Assignment - Extract the lines from the first line of the records below through the line containing "sm_notify_login_failure : bool;", inclusive, and reproduce them exactly as written.
□ □ □
(* ===== verification/Database.v ===== *)
(** * The database (db/mod.rs, db/schema.rs)

    The SQLite file as a record of tables, and every operation of [Database] on it.
    An operation can fail as a whole, at any call: the state carries the script of
    the failures to come.  SQL rows hold text; the encodings are the class
    [Formats]. *)

From S2P Require Import Prelude RustStr GeoIp Waf Bot Captcha Security EdgeAuth ProxyConfig.

(** ** Formats

    RFC 3339 timestamps of the UTC clock (in milliseconds), JSON texts, bcrypt and
    the X.509 parser.  Timestamps compare as texts the way the instants do. *)
Class Formats := {
  to_rfc3339 : N -> str;
  parse_rfc3339 : str -> option N;
  rfc3339_parse : forall t, parse_rfc3339 (to_rfc3339 t) = Some t;
  rfc3339_order : forall a b, str_leb (to_rfc3339 a) (to_rfc3339 b) = (a <=? b);
  hosts_json : list str -> str;
  hosts_from_json : str -> option (list str);
  hosts_json_parse : forall l, hosts_from_json (hosts_json l) = Some l;
  creds_json : gmap str str -> str;
  creds_from_json : str -> option (gmap str str);
  creds_json_parse : forall m, creds_from_json (creds_json m) = Some m;
  config_json : Config -> str;
  config_from_json : str -> option Config;
  bcrypt_hash : str -> option str;
  bcrypt_verify : str -> str -> bool;
  bcrypt_hash_verify : forall p h, bcrypt_hash p = Some h -> bcrypt_verify p h = true;
  cert_expiry_from_pem : str -> option str;
}.

(** ** Tables *)

Record CertRow := mkCertRow {
  cr_id : str;
  cr_hosts : str;
  cr_cert_pem : str;
  cr_key_pem : str;
  cr_source_type : str;
  cr_created_at : str;
  cr_expires_at : option str;
}.

Record DnsRow := mkDnsRow {
  dn_id : str;
  dn_name : str;
  dn_provider_type : str;
  dn_credentials : option str;
  dn_created_at : str;
}.

(** The singleton rows of [smtp_settings] and [s3_settings]. *)
Record SmtpSettingsRow := mkSmtpSettingsRow {
  sm_enabled : bool;
  sm_host : str;
  sm_port : Z;
  sm_username : str;
  sm_password : str;
  sm_from_email : str;
  sm_from_name : str;
  sm_use_tls : bool;
  sm_alert_to : str;
  sm_notify_login_failure : bool;
  sm_notify_login : bool;
  sm_notify_password_change : bool;
  sm_updated_at : str;
}.

Record SmtpSettingsUpdate := mkSmtpSettingsUpdate {
  su_enabled : bool;
  su_host : str;
  su_port : Z;
  su_username : str;
  su_password : option str;
  su_from_email : str;
  su_from_name : str;
  su_use_tls : bool;
  su_alert_to : str;
  su_notify_login_failure : bool;
  su_notify_login : bool;
  su_notify_password_change : bool;
}.

Record S3SettingsRow := mkS3SettingsRow {
  s3_enabled : bool;
  s3_endpoint : str;
  s3_region : str;
  s3_bucket : str;
  s3_prefix : str;
  s3_access_key_id : str;
  s3_secret_access_key : str;
  s3_force_path_style : bool;
  s3_updated_at : str;
}.

Record S3SettingsUpdate := mkS3SettingsUpdate {
  s3u_enabled : bool;
  s3u_endpoint : str;
  s3u_region : str;
  s3u_bucket : str;
  s3u_prefix : str;
  s3u_access_key_id : str;
  s3u_secret_access_key : option str;
  s3u_force_path_style : bool;
}.

(** [users] by name, [sessions] by token, [proxy_config] by key. *)
Record Tables := mkTables {
  t_users : gmap str str;
  t_sessions : gmap str (str * str);
  t_config : gmap str str;
  t_certificates : list CertRow;
  t_dns : list DnsRow;
  t_smtp : SmtpSettingsRow;
  t_s3 : S3SettingsRow;
}.

Definition upd_users (f : gmap str str -> gmap str str) (t : Tables) : Tables :=
  mkTables (f (t_users t)) (t_sessions t) (t_config t) (t_certificates t) (t_dns t) (t_smtp t) (t_s3 t).
Definition upd_sessions (f : gmap str (str * str) -> gmap str (str * str)) (t : Tables) : Tables :=
  mkTables (t_users t) (f (t_sessions t)) (t_config t) (t_certificates t) (t_dns t) (t_smtp t) (t_s3 t).
Definition upd_config (f : gmap str str -> gmap str str) (t : Tables) : Tables :=
  mkTables (t_users t) (t_sessions t) (f (t_config t)) (t_certificates t) (t_dns t) (t_smtp t) (t_s3 t).
Definition upd_certificates (f : list CertRow -> list CertRow) (t : Tables) : Tables :=
  mkTables (t_users t) (t_sessions t) (t_config t) (f (t_certificates t)) (t_dns t) (t_smtp t) (t_s3 t).
Definition upd_dns (f : list DnsRow -> list DnsRow) (t : Tables) : Tables :=
  mkTables (t_users t) (t_sessions t) (t_config t) (t_certificates t) (f (t_dns t)) (t_smtp t) (t_s3 t).
Definition upd_smtp (r : SmtpSettingsRow) (t : Tables) : Tables :=
  mkTables (t_users t) (t_sessions t) (t_config t) (t_certificates t) (t_dns t) r (t_s3 t).
Definition upd_s3 (r : S3SettingsRow) (t : Tables) : Tables :=
  mkTables (t_users t) (t_sessions t) (t_config t) (t_certificates t) (t_dns t) (t_smtp t) r.

(** ** Operations *)

Inductive DbError : Type := DbFailed | DbBadJson | DbHashFailed | DbNotUnique.

(** [true] at the head of the script: the next call fails. *)
Record DbState := mkDbState { db_tables : Tables; db_faults : list bool }.

Definition Db (A : Type) : Type := DbState -> result DbError A * DbState.
#[export] Instance db_ret : MRet Db := fun A a s => (Ok a, s).
#[export] Instance db_bind : MBind Db := fun A B f m s =>
  match m s with (Ok a, s') => f a s' | (Err e, s') => (Err e, s') end.

(** One connection: read and write the tables, or fail and leave them. *)
Definition db_exec {A} (f : Tables -> result DbError A * Tables) : Db A := fun s =>
  match db_faults s with
  | true :: rest => (Err DbFailed, mkDbState (db_tables s) rest)
  | faults => let '(r, t) := f (db_tables s) in (r, mkDbState t (tail faults))
  end.
Definition db_read {A} (f : Tables -> A) : Db A := db_exec (fun t => (Ok (f t), t)).
Definition db_write (f : Tables -> Tables) : Db unit := db_exec (fun t => (Ok tt, f t)).

(** [let _ = ..] and [.ok()]: the outcome does not matter. *)
Definition db_ignore {A} (m : Db A) : Db unit := fun s => (Ok tt, (m s).2).
(** [unwrap_or] and matching on the outcome. *)
Definition db_try {A} (m : Db A) : Db (result DbError A) := fun s => let '(r, s') := m s in (Ok r, s').
Definition db_fail {A} (e : DbError) : Db A := fun s => (Err e, s).

Definition DEFAULT_ADMIN_USERNAME : str := bs "admin".
Definition DEFAULT_ADMIN_PASSWORD : str := bs "admin".
Definition PROXY_CONFIG_KEY : str := bs "current".

Record CertificateRow := mkCertificateRow {
  row_id : str;
  row_hosts : list str;
  row_source_type : str;
  row_created_at : str;
  row_expires_at : option str;
}.

Record DnsProviderRow := mkDnsProviderRow {
  dr_id : str;
  dr_name : str;
  dr_provider_type : str;
  dr_credentials : option (gmap str str);
  dr_created_at : str;
}.

Section database.
Context `{Formats}.
(** The order in which a table is scanned. *)
Variable scan : list CertRow -> list CertRow.
Variable scan_dns : list DnsRow -> list DnsRow.

Definition seed_admin_user : Db unit := db_exec (fun t =>
  if bool_decide (t_users t = ∅) then
    match bcrypt_hash DEFAULT_ADMIN_PASSWORD with
    | Some h => (Ok tt, upd_users (insert DEFAULT_ADMIN_USERNAME h) t)
    | None => (Err DbHashFailed, t)
    end
  else (Ok tt, t)).

Definition get_user_password_hash (username : str) : Db (option str) := db_read (fun t => t_users t !! username).

Definition update_user_password (username new_password : str) : Db bool :=
  match bcrypt_hash new_password with
  | None => db_fail DbHashFailed
  | Some h => db_exec (fun t =>
      if is_some (t_users t !! username) then (Ok true, upd_users (insert username h) t) else (Ok false, t))
  end.

Definition insert_session (token username : str) (expires_at : N) : Db unit :=
  db_write (upd_sessions (insert token (username, to_rfc3339 expires_at))).

(** An expiry that does not parse counts as now. *)
Definition get_session (now : N) (token : str) : Db (option (str * N)) := db_read (fun t =>
  '(username, expires_at) ← t_sessions t !! token;
  if str_leb expires_at (to_rfc3339 now) then None else Some (username, default now (parse_rfc3339 expires_at))).

Definition load_active_sessions (now : N) : Db (list (str * (str * N))) := db_read (fun t =>
  omap (fun e : str * (str * str) =>
    if str_leb e.2.2 (to_rfc3339 now) then None else Some (e.1, (e.2.1, default now (parse_rfc3339 e.2.2))))
    (map_to_list (t_sessions t))).

Definition get_config_json (key : str) : Db (option str) := db_read (fun t => t_config t !! key).
Definition save_config_json (key value : str) : Db unit := db_write (upd_config (insert key value)).

Definition save_proxy_config (c : Config) : Db unit := save_config_json PROXY_CONFIG_KEY (config_json c).

(** The current configuration, or the blob of an earlier version, which is saved
    under the new key. *)
Definition get_proxy_config : Db (option Config) :=
  current ← get_config_json PROXY_CONFIG_KEY;
  match current with
  | Some json => match config_from_json json with Some c => mret (Some c) | None => db_fail DbBadJson end
  | None =>
    legacy ← get_config_json "sites";
    match legacy ≫= config_from_json with
    | Some c => _ ← save_proxy_config c; mret (Some c)
    | None => mret None
    end
  end.

(** *** DNS providers *)

Definition created_order (a b : DnsRow) : bool := str_leb (dn_created_at a) (dn_created_at b).

Definition list_dns_providers : Db (list DnsProviderRow) := db_read (fun t =>
  (fun r => mkDnsProviderRow (dn_id r) (dn_name r) (dn_provider_type r) None (dn_created_at r))
  <$> sort_by created_order (scan_dns (t_dns t))).

Definition get_dns_provider (id : str) : Db (option DnsProviderRow) := db_read (fun t =>
  (fun r => mkDnsProviderRow (dn_id r) (dn_name r) (dn_provider_type r) (dn_credentials r ≫= creds_from_json) (dn_created_at r))
  <$> List.find (fun r => dn_id r =s id) (t_dns t)).

(** [id] is the fresh UUID; a primary key cannot repeat. *)
Definition create_dns_provider (id name provider_type : str) (credentials : option (gmap str str)) (now : N) : Db str :=
  db_exec (fun t =>
    if existsb (fun r => dn_id r =s id) (t_dns t) then (Err DbNotUnique, t)
    else (Ok id, upd_dns (fun l => l ++ [mkDnsRow id name provider_type (creds_json <$> credentials) (to_rfc3339 now)]) t)).

Definition put_dns_provider (id name provider_type : str) (credentials : option (gmap str str)) : Db bool :=
  db_exec (fun t =>
    (Ok (existsb (fun r => dn_id r =s id) (t_dns t)),
     upd_dns (fmap (fun r => if dn_id r =s id then mkDnsRow id name provider_type (creds_json <$> credentials) (dn_created_at r)
                             else r)) t)).

Definition delete_dns_provider (id : str) : Db bool := db_exec (fun t =>
  (Ok (existsb (fun r => dn_id r =s id) (t_dns t)), upd_dns (filter (fun r => (dn_id r =s id) = false)) t)).

(** *** Certificates *)

Definition set_expires (id expires : str) : Db unit := db_write (upd_certificates (fmap (fun r =>
  if cr_id r =s id then
    mkCertRow (cr_id r) (cr_hosts r) (cr_cert_pem r) (cr_key_pem r) (cr_source_type r) (cr_created_at r) (Some expires)
  else r))).

(** One row of [list_certificates]: a missing expiry is read from the certificate
    and written back. *)
Definition list_row (r : CertRow) : Db CertificateRow :=
  let row e := mkCertificateRow (cr_id r) (default [] (hosts_from_json (cr_hosts r))) (cr_source_type r) (cr_created_at r) e in
  match cr_expires_at r with
  | Some e => mret (row (Some e))
  | None =>
    match cert_expiry_from_pem (cr_cert_pem r) with
    | Some e => _ ← db_ignore (set_expires (cr_id r) e); mret (row (Some e))
    | None => mret (row None)
    end
  end.

Fixpoint list_rows (rows : list CertRow) : Db (list CertificateRow) :=
  match rows with
  | [] => mret []
  | r :: rest => x ← list_row r; xs ← list_rows rest; mret (x :: xs)
  end.

Definition cert_order (a b : CertRow) : bool := str_leb (cr_created_at a) (cr_created_at b).

Definition list_certificates : Db (list CertificateRow) :=
  rows ← db_read (fun t => sort_by cert_order (scan (t_certificates t)));
  list_rows rows.

Definition get_all_certificates_for_store : Db (list (str * list str * str * str)) := db_read (fun t =>
  (fun r => (cr_id r, default [] (hosts_from_json (cr_hosts r)), cr_cert_pem r, cr_key_pem r)) <$> scan (t_certificates t)).

Definition add_certificate (id : str) (hosts : list str) (cert_pem key_pem source_type : str) (now : N) : Db str :=
  db_exec (fun t =>
    if existsb (fun r => cr_id r =s id) (t_certificates t) then (Err DbNotUnique, t)
    else (Ok id, upd_certificates (fun l => l ++
      [mkCertRow id (hosts_json hosts) cert_pem key_pem source_type (to_rfc3339 now) (cert_expiry_from_pem cert_pem)]) t)).

Definition delete_certificate (id : str) : Db bool := db_exec (fun t =>
  (Ok (existsb (fun r => cr_id r =s id) (t_certificates t)), upd_certificates (filter (fun r => (cr_id r =s id) = false)) t)).

(** *** Settings *)

Definition seed_smtp (now : N) : SmtpSettingsRow :=
  mkSmtpSettingsRow false [] 587 [] [] [] "Pertisk Proxy" true [] false false false (to_rfc3339 now).
Definition seed_s3 (now : N) : S3SettingsRow :=
  mkS3SettingsRow false [] "us-east-1" [] [] [] [] false (to_rfc3339 now).

Definition get_smtp_settings : Db SmtpSettingsRow := db_read t_smtp.
Definition get_s3_settings : Db S3SettingsRow := db_read t_s3.

(** The password is written only when the update has one. *)
Definition update_smtp_settings (u : SmtpSettingsUpdate) (now : N) : Db SmtpSettingsRow := db_exec (fun t =>
  let r := mkSmtpSettingsRow (su_enabled u) (su_host u) (su_port u) (su_username u)
             (default (sm_password (t_smtp t)) (su_password u)) (su_from_email u) (su_from_name u) (su_use_tls u) (su_alert_to u)
             (su_notify_login_failure u) (su_notify_login u) (su_notify_password_change u) (to_rfc3339 now) in
  (Ok r, upd_smtp r t)).

Definition update_s3_settings (u : S3SettingsUpdate) (now : N) : Db S3SettingsRow := db_exec (fun t =>
  let r := mkS3SettingsRow (s3u_enabled u) (s3u_endpoint u) (s3u_region u) (s3u_bucket u) (s3u_prefix u) (s3u_access_key_id u)
             (default (s3_secret_access_key (t_s3 t)) (s3u_secret_access_key u)) (s3u_force_path_style u) (to_rfc3339 now) in
  (Ok r, upd_s3 r t)).

(** A new file: the schema with its two settings rows, then the first user. *)
Definition database_open (now : N) (tables : option Tables) : Db unit := fun s =>
  let t := default (mkTables ∅ ∅ ∅ [] [] (seed_smtp now) (seed_s3 now)) tables in
  seed_admin_user (mkDbState t (db_faults s)).

End database.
□ □ □
Answer to the exercise -
(* ===== verification/Database.v ===== *)
(** * The database (db/mod.rs, db/schema.rs)

    The SQLite file as a record of tables, and every operation of [Database] on it.
    An operation can fail as a whole, at any call: the state carries the script of
    the failures to come.  SQL rows hold text; the encodings are the class
    [Formats]. *)

From S2P Require Import Prelude RustStr GeoIp Waf Bot Captcha Security EdgeAuth ProxyConfig.

(** ** Formats

    RFC 3339 timestamps of the UTC clock (in milliseconds), JSON texts, bcrypt and
    the X.509 parser.  Timestamps compare as texts the way the instants do. *)
Class Formats := {
  to_rfc3339 : N -> str;
  parse_rfc3339 : str -> option N;
  rfc3339_parse : forall t, parse_rfc3339 (to_rfc3339 t) = Some t;
  rfc3339_order : forall a b, str_leb (to_rfc3339 a) (to_rfc3339 b) = (a <=? b);
  hosts_json : list str -> str;
  hosts_from_json : str -> option (list str);
  hosts_json_parse : forall l, hosts_from_json (hosts_json l) = Some l;
  creds_json : gmap str str -> str;
  creds_from_json : str -> option (gmap str str);
  creds_json_parse : forall m, creds_from_json (creds_json m) = Some m;
  config_json : Config -> str;
  config_from_json : str -> option Config;
  bcrypt_hash : str -> option str;
  bcrypt_verify : str -> str -> bool;
  bcrypt_hash_verify : forall p h, bcrypt_hash p = Some h -> bcrypt_verify p h = true;
  cert_expiry_from_pem : str -> option str;
}.

(** ** Tables *)

Record CertRow := mkCertRow {
  cr_id : str;
  cr_hosts : str;
  cr_cert_pem : str;
  cr_key_pem : str;
  cr_source_type : str;
  cr_created_at : str;
  cr_expires_at : option str;
}.

Record DnsRow := mkDnsRow {
  dn_id : str;
  dn_name : str;
  dn_provider_type : str;
  dn_credentials : option str;
  dn_created_at : str;
}.

(** The singleton rows of [smtp_settings] and [s3_settings]. *)
Record SmtpSettingsRow := mkSmtpSettingsRow {
  sm_enabled : bool;
  sm_host : str;
  sm_port : Z;
  sm_username : str;
  sm_password : str;
  sm_from_email : str;
  sm_from_name : str;
  sm_use_tls : bool;
  sm_alert_to : str;
  sm_notify_login_failure : bool;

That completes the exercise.